Assuming you have 2 coordinate systems:

A system (A) whereby [0,0,0] (X,Y,Z) specifies the center of the frame, [1,1,0] is the top right corner of the frame and [-1,-1,0] is bottom left corner of the frame. Another system (B) whereby [0,0] is the top left corner of the frame and [1,1] is the bottom right corner of the frame.

How would you convert a (x,y) coordinate from system A to system B? I need to convert this as I will have to pass this to a method to display stuffs in a frame that has a different coordinate.

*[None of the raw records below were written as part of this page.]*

(** * ollama-embed: a shallow embedding of [Scripts/ollama-embed.py]

    The script posts a text to a local embedding service and prints the
    first returned vector.  The embedding below follows the script line by
    line: [embed] is the function of the same name, [main] is the block
    under [if __name__ == "__main__"], and [run] is the interpreter running
    the script to its exit status.

    What the script calls from the Python standard library is modelled
    after CPython 3.11 with its default settings: [json.dumps]
    ([JsonEncoder]), [json.loads] ([JsonDecoder]), [str.encode] and
    [bytes.decode] ([Utf8]), [float] and [float.__repr__] ([PyFloat]),
    subscripting ([getitem]), [print] and [sys.exit].  An exception is its
    class together with the text [str()] gives for it.

    [urllib.request.urlopen] talks to the outside world: it is an oracle
    ([Network]) the script is run against, and every call made to it is
    recorded in the [World], next to what was written on standard output
    and standard error.

    Left out are the interpreter's resource limits (recursion depth, the
    cap on the digits of an integer literal, memory) and failures of
    writing to the output streams. *)

From Stdlib Require Import String Ascii ZArith NArith List Bool Lia.
From Stdlib Require Import Floats.SpecFloat.
From Stdlib Require Strings.Byte.
Import ListNotations.

Local Open Scope N_scope.

(** ** Python strings and bytes *)

(** A Python [str] is a sequence of Unicode code points. *)
Definition pystr := list N.

(** A Python [bytes] object. *)
Definition pybytes := list Byte.byte.

(** [lit s] is the Python string literal with the (ASCII) characters of [s]. *)
Definition lit (s : string) : pystr :=
  map N_of_ascii (list_ascii_of_string s).

(** The double quote, and literals that contain it: in [jlit s] every
    apostrophe of [s] stands for a double quote. *)
Definition dquote : N := 34.
Definition apostrophe : N := 39.

Definition jlit (s : string) : pystr :=
  map (fun c => if c =? apostrophe then dquote else c) (lit s).

Definition pystr_eqb (a b : pystr) : bool :=
  if list_eq_dec N.eq_dec a b then true else false.

(** Decimal digits of a natural number, most significant first
    ([str(n)] for a non-negative [int]). *)
Fixpoint dec_digits_aux (fuel : nat) (n : N) (acc : pystr) : pystr :=
  match fuel with
  | O => acc
  | S f =>
      let acc' := (48 + n mod 10) :: acc in
      if n / 10 =? 0 then acc' else dec_digits_aux f (n / 10) acc'
  end.

Definition dec_digits (n : N) : pystr :=
  dec_digits_aux (S (N.size_nat n)) n [].

(** [int.__repr__] *)
Definition int_repr (z : Z) : pystr :=
  match z with
  | Zneg p => lit "-" ++ dec_digits (Npos p)
  | _ => dec_digits (Z.to_N z)
  end.

(** Four lower-case hexadecimal digits, as ['{0:04x}'.format(n)] prints a
    number below [0x10000]. *)
Definition hex_digit (d : N) : N :=
  if d <? 10 then 48 + d else 87 + d.

Definition hex4 (n : N) : pystr :=
  [hex_digit ((n / 4096) mod 16); hex_digit ((n / 256) mod 16);
   hex_digit ((n / 16) mod 16); hex_digit (n mod 16)].

(** Two lower-case hexadecimal digits of a byte, as ['%02x'] prints. *)
Definition hex2 (n : N) : pystr :=
  [hex_digit ((n / 16) mod 16); hex_digit (n mod 16)].

(** ** Python floats

    A [float] is an IEEE 754 binary64 number, here a [spec_float] of the
    standard library with 53 bits of precision. *)
Module PyFloat.

Local Open Scope Z_scope.

Definition prec : Z := 53.
Definition emax : Z := 1024.

Definition t := spec_float.

(** [float(s)] for a decimal literal whose value is [(-1)^neg * M * 10^E]:
    the binary64 number nearest to it, ties to even, overflowing to an
    infinity.  With [d] the number of digits of [M] the value lies between
    [10^(E+d-1)] and [10^(E+d)], so it is decided at once when that is
    beyond the largest or below the smallest binary64 number. *)
Definition of_decimal (neg : bool) (M : Z) (E : Z) : t :=
  match M with
  | Zpos m =>
      let d := Z.of_nat (length (dec_digits (Npos m))) in
      if 310 <? E + d then S754_infinity neg
      else if E + d <? -330 then S754_zero neg
      else if 0 <=? E
      then binary_round prec emax neg (Z.to_pos (Zpos m * 10 ^ E)) 0
      else SFdiv prec emax (S754_finite neg m 0)
                           (S754_finite false (Z.to_pos (10 ^ (- E))) 0)
  | _ => S754_zero neg
  end.

Definition eqb (x y : t) : bool :=
  match x, y with
  | S754_zero a, S754_zero b => Bool.eqb a b
  | S754_infinity a, S754_infinity b => Bool.eqb a b
  | S754_nan, S754_nan => true
  | S754_finite a m e, S754_finite b m' e' =>
      Bool.eqb a b && Pos.eqb m m' && Z.eqb e e'
  | _, _ => false
  end.

(** The positive number [m * 2^e] as a fraction. *)
Definition fraction (m : positive) (e : Z) : Z * Z :=
  if 0 <=? e then (Zpos m * 2 ^ e, 1) else (Zpos m, 2 ^ (- e)).

(** [10^p <= num / den] *)
Definition ge_pow10 (num den p : Z) : bool :=
  if 0 <=? p then den * 10 ^ p <=? num else den <=? num * 10 ^ (- p).

(** The decimal exponent [p] of [num / den]: [10^p <= num/den < 10^(p+1)]. *)
Definition decimal_exponent (num den : Z) : Z :=
  let l := Z.log2 num - Z.log2 den in
  let p := (l * 30103) / 100000 in
  if ge_pow10 num den (p + 1) then p + 1
  else if ge_pow10 num den p then p
  else p - 1.

(** [num / den] scaled by [10^(-k)], as quotient and remainder of one
    integer division: [(q, r, d)] with [num / (den * 10^k) = q + r / d]. *)
Definition scaled (num den k : Z) : Z * Z * Z :=
  let n := if 0 <=? k then num else num * 10 ^ (- k) in
  let d := if 0 <=? k then den * 10 ^ k else den in
  (n / d, n mod d, d).

(** The candidate with [n] significant digits, if one of the two
    neighbours of [x = m * 2^e] with [n] digits reads back as [x]; of two
    that do, the nearer, and the even one when they are equally near. *)
Definition candidate (m : positive) (e : Z) (p : Z) (n : Z) : option (Z * Z) :=
  let '(num, den) := fraction m e in
  let k := p - n + 1 in
  let '(lo, r, d) := scaled num den k in
  let x := S754_finite false m e in
  let hi := lo + 1 in
  let ok_lo := eqb (of_decimal false lo k) x in
  let ok_hi := eqb (of_decimal false hi k) x in
  if r =? 0 then Some (lo, k)
  else if ok_lo && ok_hi then
    match 2 * r ?= d with
    | Lt => Some (lo, k)
    | Gt => Some (hi, k)
    | Eq => Some (if Z.even lo then lo else hi, k)
    end
  else if ok_lo then Some (lo, k)
  else if ok_hi then Some (hi, k)
  else None.

(** The shortest candidate, trying 1, 2, ... up to 17 digits. *)
Fixpoint shortest_from (fuel : nat) (m : positive) (e p n : Z) : Z * Z :=
  match fuel with
  | O => let '(num, den) := fraction m e in
         let '(lo, _, _) := scaled num den (p - n + 1) in (lo, p - n + 1)
  | S f =>
      match candidate m e p n with
      | Some c => c
      | None => shortest_from f m e p (n + 1)
      end
  end.

Fixpoint strip_zeros (fuel : nat) (c k : Z) : Z * Z :=
  match fuel with
  | O => (c, k)
  | S f => if (c mod 10 =? 0) && (0 <? c) then strip_zeros f (c / 10) (k + 1)
           else (c, k)
  end.

(** The shortest digits of [m * 2^e] and the position of the decimal
    point: the value is [0.d1 d2 ... dn * 10^decpt]. *)
Definition shortest (m : positive) (e : Z) : pystr * Z :=
  let '(num, den) := fraction m e in
  let p := decimal_exponent num den in
  let '(c, k) := shortest_from 17 m e p 1 in
  let '(c, k) := strip_zeros 18 c k in
  let ds := dec_digits (Z.to_N c) in
  (ds, k + Z.of_nat (length ds)).

Definition zeros (n : Z) : pystr := repeat 48%N (Z.to_nat n).

(** [float.__repr__] on a finite positive number: positional notation
    when [-4 < decpt <= 16], exponent notation otherwise. *)
Definition format_short (ds : pystr) (decpt : Z) : pystr :=
  if (decpt <=? -4) || (16 <? decpt) then
    let ex := decpt - 1 in
    let mant :=
      match ds with
      | [] => []
      | [d] => [d]
      | d :: rest => d :: lit "." ++ rest
      end in
    let exd := dec_digits (Z.to_N (Z.abs ex)) in
    mant ++ lit "e" ++ (if ex <? 0 then lit "-" else lit "+")
         ++ (if Z.abs ex <? 10 then lit "0" else []) ++ exd
  else if decpt <=? 0 then
    lit "0." ++ zeros (- decpt) ++ ds
  else if decpt <? Z.of_nat (length ds) then
    firstn (Z.to_nat decpt) ds ++ lit "." ++ skipn (Z.to_nat decpt) ds
  else
    ds ++ zeros (decpt - Z.of_nat (length ds)) ++ lit ".0".

Definition sign_prefix (neg : bool) : pystr :=
  if neg then lit "-" else [].

(** [float.__repr__] *)
Definition repr (x : t) : pystr :=
  match x with
  | S754_zero s => sign_prefix s ++ lit "0.0"
  | S754_infinity s => sign_prefix s ++ lit "inf"
  | S754_nan => lit "nan"
  | S754_finite s m e =>
      let '(ds, decpt) := shortest m e in
      sign_prefix s ++ format_short ds decpt
  end.

End PyFloat.

(** ** Exceptions *)

(** The exception classes the program can meet, with the part of Python's
    class hierarchy they live in. *)
Inductive exn_class :=
| BaseException | Exception | KeyboardInterrupt
| RuntimeError | RecursionError
| OSError | URLError | HTTPError | TimeoutError | ConnectionError
| ValueError | UnicodeError | UnicodeDecodeError | UnicodeEncodeError
| JSONDecodeError
| LookupError | KeyError | IndexError
| TypeError.

Definition superclass (c : exn_class) : option exn_class :=
  match c with
  | BaseException => None
  | Exception | KeyboardInterrupt => Some BaseException
  | OSError | ValueError | LookupError | TypeError | RuntimeError => Some Exception
  | RecursionError => Some RuntimeError
  | URLError | TimeoutError | ConnectionError => Some OSError
  | HTTPError => Some URLError
  | UnicodeError | JSONDecodeError => Some ValueError
  | UnicodeDecodeError | UnicodeEncodeError => Some UnicodeError
  | KeyError | IndexError => Some LookupError
  end.

Definition exn_class_eqb (c d : exn_class) : bool :=
  match c, d with
  | BaseException, BaseException | Exception, Exception
  | KeyboardInterrupt, KeyboardInterrupt | OSError, OSError
  | RuntimeError, RuntimeError | RecursionError, RecursionError
  | URLError, URLError | HTTPError, HTTPError | TimeoutError, TimeoutError
  | ConnectionError, ConnectionError | ValueError, ValueError
  | UnicodeError, UnicodeError | UnicodeDecodeError, UnicodeDecodeError
  | UnicodeEncodeError, UnicodeEncodeError | JSONDecodeError, JSONDecodeError
  | LookupError, LookupError | KeyError, KeyError | IndexError, IndexError
  | TypeError, TypeError => true
  | _, _ => false
  end.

I thought I'd share this with you guys... hey I am also working on this little arithmetics but anyway who is quicker is willing to post his/her solution.

Thanks
Eric

 

In the case of both x and y you simply need a linear equation to go from

Xb = 0 => Xa = 1
Xb = 1 => Xa = -1

Xb has a span of 1 while Xa has a span of 2, so the slope has a magnitude of 2.
As Xb increases, Xa decreases, so the slope is negative.
Xa has an offset of 1.

Xa = -2Xb + 1

Y has the same mapping.

Z is always zero.

Q.E.D.

 

...
Xb = 0 => Xa = 1
Xb = 1 => Xa = -1

I think it should rather be:

Xb = 0 => Xa = -1
Xb = 1 = > Xa = 1

I might be wrong though.

 

I think it should rather be:

Xb = 0 => Xa = -1
Xb = 1 = > Xa = 1

I might be wrong though.

Could be. I didn't draw a sketch and so it's very possible that I messed it up mentally. Let's look:

System A: Top Right: [1,1,0]; Bottom Left: [-1,-1,0]
System B: Top Left [0,0]; Bottom Right: [1,1]

So let's map a consistent pair of points:

Top Left: System A: [-1,1,0]; System B: [0,0]
Bottom Right: System A: [1,-1,0]; System B: [1,1]

So you are correct. Can you come up with the equations you need, now?

 

Could be. I didn't draw a sketch and so it's very possible that I messed it up mentally. Let's look:
...
So you are correct. Can you come up with the equations you need, now?

lol, yes!

From the above we get:
2 Xb = 1 and 2 Xa = 0. => Xa = 0 => 2 Xb + Xa = 1.
=> Xb = (1 - Xa) / 2.

which seems to be the same result as your equation. Is my equation correct?

 

I feel like in primary school now.

Looks like Yb = (1 - Ya) / 2 as well. Anyway will have to test it in my program and check if the locations are correct.

 

lol, yes!

From the above we get:
2 Xb = 1 and 2 Xa = 0. => Xa = 0 => 2 Xb + Xa = 1.
=> Xb = (1 - Xa) / 2.

which seems to be the same result as your equation. Is my equation correct?

It shouldn't be, not if my earlier one was correct for the wrong mapping.

Let's check it out.

If Xa = -1 then you are at the left edge. Plug that into your equation and you get Xb = 1, which is the right edge.

So back to the drawing board.

We still have that A system has twice the span of the B system. But now both coordinates increase as you move from left to right, so the slope is positive. When Xb is zero, Xa is -1. Putting these altogether you have

Xa = 2·Xb - 1

Checking the results, when Xb = 0 (left edge), Xa = -1 (left edge). When Xb = 1 (right edge), Xa = 1 (right edge). So this checks.

If you want to go the other way, then you have

Xb = (Xa + 1) / 2 = (Xa/2) + 0.5

 

Brilliant!

...

We still have that A system has twice the span of the B system.

Oh yes.

But now both coordinates increase as you move from left to right, so the slope is positive. When Xb is zero, Xa is -1. Putting these altogether you have

Xa = 2·Xb - 1

Checking the results, when Xb = 0 (left edge), Xa = -1 (left edge). When Xb = 1 (right edge), Xa = 1 (right edge). So this checks.
...

Correct!

Sometimes the simplest things can mess you up. lol

Thanks!

 

Using the same logic, we have 2Yb + Ya = 1.